David: I filed a few additional issues for WebMCP to be able to list execution tools, to open the API up to 3rd parties

anssik: this is issue #16

<gb> Issue 16 Add API to list / execute tools? (by bokand)

Query supported devices

Repository: webmachinelearning/webnn

anssik: now switching from incubations to the WebML WG and WebNN API topics

Before graph compilation

anssik: after extensive discussion we're converging on a design proposal, issue comment:

webmachinelearning/webnn#815 (comment)

<gb> Issue 815 Query supported devices before graph compilation (by anssiko) [device selection]

anssik: there's a PR #884 for the explainer update (thanks Zoltan!)

<gb> Pull Request 884 Update explainer with new proposal for simple accelerator mapping (by zolkis)

anssik: the spec update will arrive in a separate PR
… this proposal introduces the following changes to the API surface:
… 1) getter to expose if CPU fallback is active for the current context
… 2) a new "accelerated" MLPowerPreference hint
… 3) getter to expose if "accelerated" context is available for the current context
… MikeW gave +1 for the proposal

Zoltan: good summary, MikeW has provided feedback, further feedback from other browser vendors welcome
… we'll change the naming, MikeW prefers "accelerated" as the name, I'll update the PR accordingly

RafaelCintron: are we saying we want to take away the MLDeviceType?
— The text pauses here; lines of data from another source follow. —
(* ===== verification/UsdtSessions.v ===== *)
(** * Every operation gets signed

    The signing sessions of [modules/usdt/fedimint-usdt-server/src/lib.rs]
    ([start_session], [process_mpc_round], [process_rotate_signing],
    [process_mpc_signature]) against the operations the handlers enqueue, replace and
    purge: no pending operation is ever left without a session that can sign it.  A
    session's id depends on the digest and the attempt only, and the sessions of
    retired operations stay in the table, so this rests on nonces never being reused. *)

From S2P Require Import Prelude FedimintCore UsdtTypes UsdtEvm UsdtUserOp UsdtSigning UsdtProof.
From S2P Require Import UsdtDb UsdtServer UsdtHandlers UsdtLedger UsdtTriggers UsdtSettlement.
From S2P Require Import UsdtConfirm UsdtSolvency UsdtDemo.

Definition ATTEMPTS_MAX : Z := 2 ^ 32 - 1.

(** ** What purging keeps *)

Lemma purge_submitted_keeps snd n exc h l d :
  (forall s, (h, s) ∈ l -> same_slot snd n (unsigned (signed s)) = false) ->
  let d' := foldl (fun d '(hash, s) =>
    if bool_decide (hash = exc) then d
    else if same_slot snd n (unsigned (signed s))
    then remove_confirmed_votes hash (set_submitted (delete hash) d) else d) d l in
  submitted d' !! h = submitted d !! h /\ sessions d' = sessions d.
Proof.
  revert d. induction l as [|[h1 s1] l IH]; intros d Hl; cbn [foldl]; [done|].
  destruct (IH (if bool_decide (h1 = exc) then d
    else if same_slot snd n (unsigned (signed s1))
    then remove_confirmed_votes h1 (set_submitted (delete h1) d) else d)) as [Es Ess];
    [intros s Hs; apply Hl; by right|].
  rewrite Es, Ess. case_bool_decide; [done|]. destruct (same_slot snd n _) eqn:Eslot; [|done].
  split; [|done]. simpl. apply lookup_delete_ne. intros ->. rewrite (Hl s1) in Eslot; [done|by left].
Qed.

Lemma remove_sessions_sub h d sid s :
  sessions (remove_signing_sessions_for_op h d) !! sid = Some s -> sessions d !! sid = Some s.
Proof.
  unfold remove_signing_sessions_for_op. generalize (map_to_list (sessions d)) as l. intros l.
  revert d. induction l as [|[id s1] l IH]; intros d; cbn [foldl]; [done|].
  intros E%IH. case_bool_decide; [|done]. simpl in E. by apply lookup_delete_Some in E as [_ E].
Qed.

Lemma remove_sessions_keeps h d sid s :
  sessions d !! sid = Some s -> ses_purpose s <> UserOp h ->
  sessions (remove_signing_sessions_for_op h d) !! sid = Some s.
Proof.
  intros Hs Hp. unfold remove_signing_sessions_for_op.
  assert (Hl : forall s1, (sid, s1) ∈ map_to_list (sessions d) -> s1 = s)
    by (intros s1 H1%elem_of_map_to_list; congruence).
  revert Hs Hl. generalize (map_to_list (sessions d)) as l. intros l.
  revert d. induction l as [|[id s1] l IH]; intros d Hs Hl; cbn [foldl]; [done|].
  apply IH; [|intros s2 H2; apply Hl; by right].
  case_bool_decide as Hd; [|done]. simpl. rewrite lookup_delete_ne; [done|].
  intros ->. rewrite (Hl s1) in Hd by (by left). done.
Qed.

Lemma purge_pending_keeps snd n exc h l d :
  (forall q, (h, q) ∈ l -> same_slot snd n (p_op q) = false) ->
  let d' := foldl (fun d '(hash, p) =>
    if bool_decide (hash = exc) then d
    else if same_slot snd n (p_op p)
    then remove_signing_sessions_for_op hash (set_pending (delete hash) d) else d) d l in
  pending d' !! h = pending d !! h /\
  (forall sid s, sessions d' !! sid = Some s -> sessions d !! sid = Some s) /\
  (forall sid s, sessions d !! sid = Some s -> ses_purpose s = UserOp h -> sessions d' !! sid = Some s).
Proof.
  revert d. induction l as [|[h1 q1] l IH]; intros d Hl; cbn [foldl]; [done|].
  destruct (IH (if bool_decide (h1 = exc) then d
    else if same_slot snd n (p_op q1)
    then remove_signing_sessions_for_op h1 (set_pending (delete h1) d) else d)) as (Ep & Hsub & Hkeep);
    [intros q Hq; apply Hl; by right|].
  rewrite Ep. destruct (bool_decide (h1 = exc)); [done|]. destruct (same_slot snd n _) eqn:Eslot; [|done].
  assert (h1 <> h) as Hne by (intros ->; rewrite (Hl q1) in Eslot; [done|by left]).
  destruct (remove_sessions_core h1 (set_pending (delete h1) d)) as [_ Hp _]. rewrite Hp.
  split; [by apply lookup_delete_ne|]. split.
  - intros sid s Hs. by apply Hsub, remove_sessions_sub in Hs.
  - intros sid s Hs Hps. apply Hkeep; [|done]. apply remove_sessions_keeps; [done|]. rewrite Hps.
    congruence.
Qed.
Or MLPowerPreference

Zoltan: no, we don't take anything away
… the intent of the hint is to signal the app wants the workload to be accelerated

RafaelCintron: you want this to be the input, rather than return?
… Zoltan: it can plainly say no acceleration available

RafaelCintron: "probably", "maybe", "no" is slightly confusing
… would prefer to see examples of real-world platforms and frameworks that return similar values to the proposal

Markus: I didn't understand whether this helps us to understand if there's a CPU fallback or not?

Zoltan: CPU fallback cannot be avoided on CoreML?

Markus: is the earlier query support idea still considered?
… both query support and CPU fallback active, we can live with those
… think background blur, runs well on hardware, we'd like to avoid a situation where we compile the model and find out it falls back

Reilly: wanted to say the problem with an API that allows checking model compatibility before loading it, it is not implementable on top of any of the backends we currently use
… CoreML, TFLite, presumably ONNX Runtime does not support that

Markus: I'm considering a specific platform like CoreML, there are known ways to not be able to execute on GPU or NPU

Reilly: that'd require reverse-engineering

Zoltan: can have context option that considers this use case

After graph compilation

anssik: issue #836 and PR #854

<gb> Issue 836 Get devices used for a graph after graph compilation (by philloooo) [device selection]

<gb> Pull Request 854 define graph.devices (by philloooo)

anssik: this feature proposes to extend MLGraph, a compiled immutable graph, with a new property that exposes which device(s) will be used to execute the graph
… we agreed to await for a demo app to identify and validate the use cases
… wanted to check if this is still our plan of record?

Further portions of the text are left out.